No entanto, os institutos de pesquisa do Kaiser Wilhelm e os anatomistas envolvidos foram autorizados a continuar com seus trabalhos.
Isso se deveu, em parte, ao fato de que, embora hoje seja considerado antiético conservar tecido humano sem consentimento, naquela época isso era comum.
Apesar disso, algumas perguntas surgem, como por que nada foi feito durante tanto tempo com o material conservado nos arquivos alemães.
No fim dos anos 80, o governo alemão pressionou para que todas as amostras de material vivo que haviam sido “obtidas” durante a Segunda Guerra Mundial, especialmente de grupos perseguidos, fossem descartadas.
Foi anunciado um enterro massivo de centenas de milhares de lâminas de vidro em Munique, e dado um prazo de apenas alguns meses para que os institutos se desfizessem das amostras.
O professor Heinz Wässle, que naquela época era o chefe do Departamento de Neurologia do Instituto Max Planck de Pesquisa Cerebral de Berlim, explicou que foi preciso agir com rapidez.
“Não tínhamos como verificar a curto prazo quais partes eram das vítimas e quais eram simplesmente material neuropatológico normal, por isso decidimos enterrar todas as partes de 1933 a 1945”.
No entanto, o instituto de Munique optou por uma política diferente.
Enterrou apenas aquelas partes que tinham uma ligação com os chamados programas de eutanásia, e que se referiam ao assassinato sistemático de pessoas que os nazistas consideravam “indignas de viver” devido a supostas doenças ou deformações genéticas.
Muitas dissecações que eram consideradas de interesse científico foram preservadas.
As amostras de Donnie MacRae foram mantidas para fins de pesquisa até 2015, quando foram incorporadas a um arquivo.
Agora, mais de 80 anos depois de sua morte, trabalha-se para reunir esse material com os restos mortais de Donnie em seu túmulo de guerra em Berlim.
Epitáfio no túmulo escrito em gaélico
Weindling e seus colegas têm conectado amostras de microscópio com registros de pacientes e entrado em contato com familiares mais próximos.
Recentemente, a Comissão de Túmulos de Guerra da Commonwealth concordou em aceitar amostras do cérebro e medula espinhal de Donnie do Instituto Max Planck e juntá-las aos restos mortais já enterrados no cemitério em Berlim.

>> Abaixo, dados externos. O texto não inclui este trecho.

Lemma usable_after_define (v : leaf) (st st1 : impl) (below : list ssa_scope_t)
    (top : ssa_scope_t) (n : node) :
  scopes_ st = below ++ [top] ->
  scopes_ st1
  = below ++ [with_vars
                (fun m => OMap.alter (set_current_value (Some (length (heap st)))) v
                            (OMap.insert v (Status None (length below) []) m))
                top] ->
  heap st1 = heap st ++ [n] ->
  ssa_data_ n <> None ->
  forall l, usable st l \/ same_key v l -> usable st1 l.
Proof.
  intros Hstack Hs1 Hh1 Hd l Hl. unfold usable. rewrite Hs1, Hh1.
  destruct (same_key_dec v l) as [Hsame|Hne].
  - exists (length below).
    rewrite find_scope_snoc, status_at_top. simpl.
    rewrite <- (OMapFacts.find_same_key v l _ Hsame).
    rewrite OMapFacts.find_alter_eq, OMapFacts.find_insert_eq. simpl.
    eexists _, (length (heap st)), n.
    split; [reflexivity|]. split; [reflexivity|]. split; [reflexivity|].
    split; [apply lookup_snoc_fresh|auto].
  - destruct Hl as [(j & s & c & n1 & Hf & Hst & Hc & Hn & Hdata)|Hsame];
      [|contradiction].
    exists j, s, c, n1.
    assert (Hg : grows v (scopes_ st)
                   (below ++ [with_vars
                       (fun m => OMap.alter (set_current_value (Some (length (heap st)))) v
                                   (OMap.insert v (Status None (length below) []) m))
                       top])).
    { rewrite Hstack.
      eapply grows_trans; [apply (grows_insert_top v (Status None (length below) []))|].
      pose proof (grows_alter_status (set_current_value (Some (length (heap st)))) v
                    (length below)
                    (below ++ [with_vars (OMap.insert v (Status None (length below) []))
                                         top])) as Ha.
      rewrite alter_snoc_top in Ha. exact Ha. }
    rewrite (grows_find_scope _ _ _ _ Hg Hne).
    destruct Hg as (_ & Hother & _). rewrite (Hother l j Hne).
    repeat split; auto. apply lookup_app_l_Some. exact Hn.
Qed.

“Esperamos que isso mostre que temos condições de realizar o sepultamento até o fim deste ano”, disseram
Libby espera que essa situação dolorosa seja finalmente resolvida.
“Fiquei muito feliz em saber que a Comissão dos Túmulos de Guerra da Commonwealth finalmente vai enterrar as amostras e todas as partes de Donnie estarão juntas em um lugar tranquilo”.
O desejo dela é ver um novo epitáfio, escrito em gaélico, no túmulo de Donnie em Berlim:
“Faodaidh an saoghal tighinn gu crìch ach mairidh gaol is ceòl gu bràth”.